A Hepatic Sinusoids-Based Microtube Reactor for (Z)-5-(4-hydroxybenzylidene)thiazolidine-2,4-dione Intermediate Drug Synthesis

Abstract Microreactor technology is considered a breakthrough technology that can replace regular reactors systems as microreactors deliver proper mixing and reaction performance which satisfy both industry and research demands. This drives researchers to develop several microreactor systems with improved characteristics for plenty of applications, including medicine and pharmaceutical applications. In the present study, a microtube reactor system is constructed to produce (Z)-5-(4-hydroxybenzylidene)thiazolidine-2,4-dione intermediate drug with a hepatic sinusoids-based micromixer used as the part responsible of mixing the reactants in early stages. (Z)-5-(4-hydroxybenzylidene)thiazolidine-2,4-dione is an intermediate drug that belongs to glitazones. A batch reactor system is also constructed for the purpose of comparison. Thiazolidine-2,4-dione (TZD) and p-hydroxybenzaldehyde are used as the main reactants while two compounds are used as catalysts; diethylamine and piperdine. Effects of different parameters such as initial reactants concentration, catalyst concentration, and flow rate and residence time on the product yield and the pressure drop across the micromixer are investigated. Analysis of the collected samples is done using different characterization methods such as High Pressure Liquid Chromatography, Thermogravimetric/Differential Thermal Analysis, X-ray diffraction spectroscopy, Fourier Transform Infrared spectroscopy, and carbon and proton Nuclear magnetic resonance spectra. The microtube reactor system has proven to be more efficient than the batch system.

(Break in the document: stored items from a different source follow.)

(** ** Entering and leaving a paste *)

Lemma enter_protocol_inv w i n p : paste_configured (dec w) -> paste_in_progress (dec w) = false ->
  paste_inv w -> value (trie_node (input_trie (dec w)) i) = EnterInputProtocol p ->
  paste_inv (enter_protocol w i n p).
Proof.
  intros Hc Hp Hi Hv. unfold enter_protocol. cbn zeta.
  set (w1 := reset_trie_cursor (consume w n)).
  assert (Q1 : quiet w w1) by quiet_none.
  assert (Hother : p <> PASTE_BEGIN -> paste_inv (with_active w1 (Some i) (take n (pending (dec w))))).
  { intros Hne. eapply quiet_inv; [|exact Hi]. apply (quiet_same _ _ []); [done..| |by rewrite app_nil_r|done].
    right. unfold active_protocol. wsimp. change (input_trie (dec w1)) with (input_trie (dec w)).
    rewrite Hv. cbn. congruence. }
  destruct p; try (by apply Hother).
  - destruct Hi. split; wsimp; try done. rewrite paste_scan_app. change (events w1) with (events w).
    by rewrite pi_scan0, Hp.
  - eapply quiet_inv; [|exact Hi]. eapply quiet_trans; [exact Q1|]. by apply quiet_emit.
Qed.

Lemma append_paste_inv w data w' status : paste_in_progress (dec w) = true -> paste_inv w ->
  append_paste_data w data = (w', status) ->
  paste_inv w' /\ paste_in_progress (dec w') = true /\ paste_end_sequence (dec w') = paste_end_sequence (dec w).
Proof.
  intros Hp Hi. unfold append_paste_data.
  guard_goal; [by intros [= <- _]|]. apply orb_false_iff in G as [_ G]. pose proof (pi_scan w Hi) as Hs.
  rewrite Hp, G in Hs.
  guard_goal; intros [= <- _]; (split; [|done]); split; wsimp; try done; try congruence.
  all: rewrite paste_scan_app, Hs, ?Hp, ?G; done.
Qed.

Lemma close_paste_inv w event open : paste_inv w -> paste_in_progress (dec w) = true ->
  paste_step true event = Some open -> open = false ->
  paste_inv (reset_active_action
    (with_paste (if paste_discarding (dec w) then w else emit w event) [] false false 0)).
Proof.
  intros Hi Hp Hs ->. pose proof (pi_scan w Hi) as Hscan. rewrite Hp in Hscan.
  destruct (paste_discarding (dec w)) eqn:Hd; split; wsimp; try done.
  rewrite paste_scan_app, Hscan. cbn. by rewrite Hs.
Qed.

Lemma capture_paste_loop_inv fuel : forall w data,
  paste_in_progress (dec w) = true -> paste_inv w ->
  let w' := fst (fst (capture_paste_loop fuel w data)) in paste_inv w'.
Proof.
  assert (Hstop : forall w data, paste_in_progress (dec w) = true -> paste_inv w ->
    paste_inv (fst (fst (let (w, status) := append_paste_data w data in
             (w, status, if bool_decide (data = []) then NEED_MORE else CONSUMED) : Step)))).
  { intros w data Hp Hi. destruct (append_paste_data w data) as [w' s] eqn:E.
    by apply append_paste_inv in E as (? & _). }
  induction fuel as [|fuel IH]; intros w data Hp Hi; cbn [capture_paste_loop]; [by apply Hstop|].
  destruct (pending (dec w)) as [|b rest]; [by apply Hstop|].
  destruct (settle_candidate _ _ data) as [c d].
  set (w1 := with_paste (consume w 1) c _ _ _).
  assert (H1 : paste_inv w1 /\ paste_in_progress (dec w1) = true).
  { split; [|done]. destruct Hi. split; subst w1; wsimp; [done|congruence|done]. }
  destruct H1 as [H1 Hp1].
  case_bool_decide; [|by apply IH].
  destruct (append_paste_data w1 d) as [w2 s] eqn:E. apply append_paste_inv in E as (H2 & Hp2 & _); [|done..].
  cbn [fst]. unfold end_paste. by eapply close_paste_inv.
Qed.
(** One feed within the limits. *)
Lemma feed_settles w a k : dinv (dec w) -> 0 <= k -> room w (Z.of_nat (length a) + k) ->
  pending_bytes (dec w) + Z.of_nat (length a) <= maximum_pending_bytes (limits (dec w)) ->
  exists w' P, decoder_call w (CallFeed a) = Some w' /\ settles (extend (compact w) a) P /\ sim P w' /\
    dinv (dec w') /\ room w' k /\ limits (dec w') = limits (dec w) /\ input_trie (dec w') = input_trie (dec w) /\
    pending_bytes (dec w') <= pending_bytes (dec w) + Z.of_nat (length a).
Proof.
  intros H Hk Hr Hl. destruct (compact_ok w H) as [Hc Fc]. set (w1 := compact w) in *.
  destruct (append_ok w1 a Hc) as (Ha & Pa & Ba). fold (extend w1 a) in Ha, Pa, Ba.
  pose proof (sim_compact w) as Sc. fold w1 in Sc.
  assert (R1 : room (extend w1 a) k).
  { apply room_extend; [apply Hc|]. destruct Hr as [Hr1 Hr2]. split; sim_fields Sc; done. }
  destruct (process_total (extend w1 a) Ha) as (P & s & E & HP & FP).
  assert (Hs : settles (extend w1 a) P) by (by do 3 eexists).
  destruct (settles_keeps _ _ k Ha Hk R1 Hs) as (RP & _ & _).
  destruct (compact_ok P HP) as [H2 F2].
  pose proof (update_timeout_ok (compact P) (negb (bool_decide (a = []))) H2) as K2.
  set (w' := update_pending_timeout (compact P) (negb (bool_decide (a = [])))) in *.
  assert (Sw : sim P w') by (eapply sim_trans; [apply sim_compact|apply sim_update_timeout]).
  assert (Hfeed : feed w a = Some (w', s)).
  { unfold feed. cbn zeta. fold w1. fold (extend w1 a).
    rewrite (proj2 (Z.ltb_ge _ _)); [by rewrite E|].
    assert (Hp : pending_bytes (dec w1) = pending_bytes (dec w)) by (unfold pending_bytes; sim_fields Sc; done).
    rewrite Hp, (fr_limits _ _ Fc). lia. }
  exists w', P. split_and!; [by cbn [decoder_call]; rewrite Hfeed|done|done|by apply K2| | | |].
  - destruct RP as [R2 R3]. split; sim_fields Sw; done.
  - rewrite (sim_limits _ _ Sw), (fr_limits _ _ FP). apply Fc.
  - rewrite (sim_trie _ _ Sw), (fr_trie _ _ FP). apply Fc.
  - assert (Hp : pending_bytes (dec w') = pending_bytes (dec P)) by (unfold pending_bytes; sim_fields Sw; done).
    rewrite Hp. pose proof (fr_total _ _ FP) as T1. pose proof (fr_total _ _ Fc) as T2. lia.
Qed.

Lemma sim_extend_app w a b : offset_ok w -> sim (extend w (a ++ b)) (extend (extend (compact w) a) b).
Proof.
  intros Ho. assert (Oc : offset_ok (compact w)) by (unfold offset_ok; rewrite compact_offset; lia).
  assert (O1 : offset_ok (extend (compact w) a)) by (unfold offset_ok, extend in *; wsimp; rewrite length_app; lia).
  pose proof (sim_compact w) as S. split; try (destruct S; done).
  rewrite !pending_extend, app_assoc by done. by rewrite (sim_pending _ _ S).
Qed.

The maximum yield obtained from the microtube reactor system is 97% with a residence time of only 22 min using diethylamine as a catalyst compared with 92% obtained from the batch system using piperdine as a catalyst after 12 hr run. The yield obtained from the microtube reactor system spans from 77% to 97% using diethylamine as a catalyst and from 56% to 84% using piperdine as a catalyst while the pressure drop across the micromixer ranges from 0.9 to 12 kPa.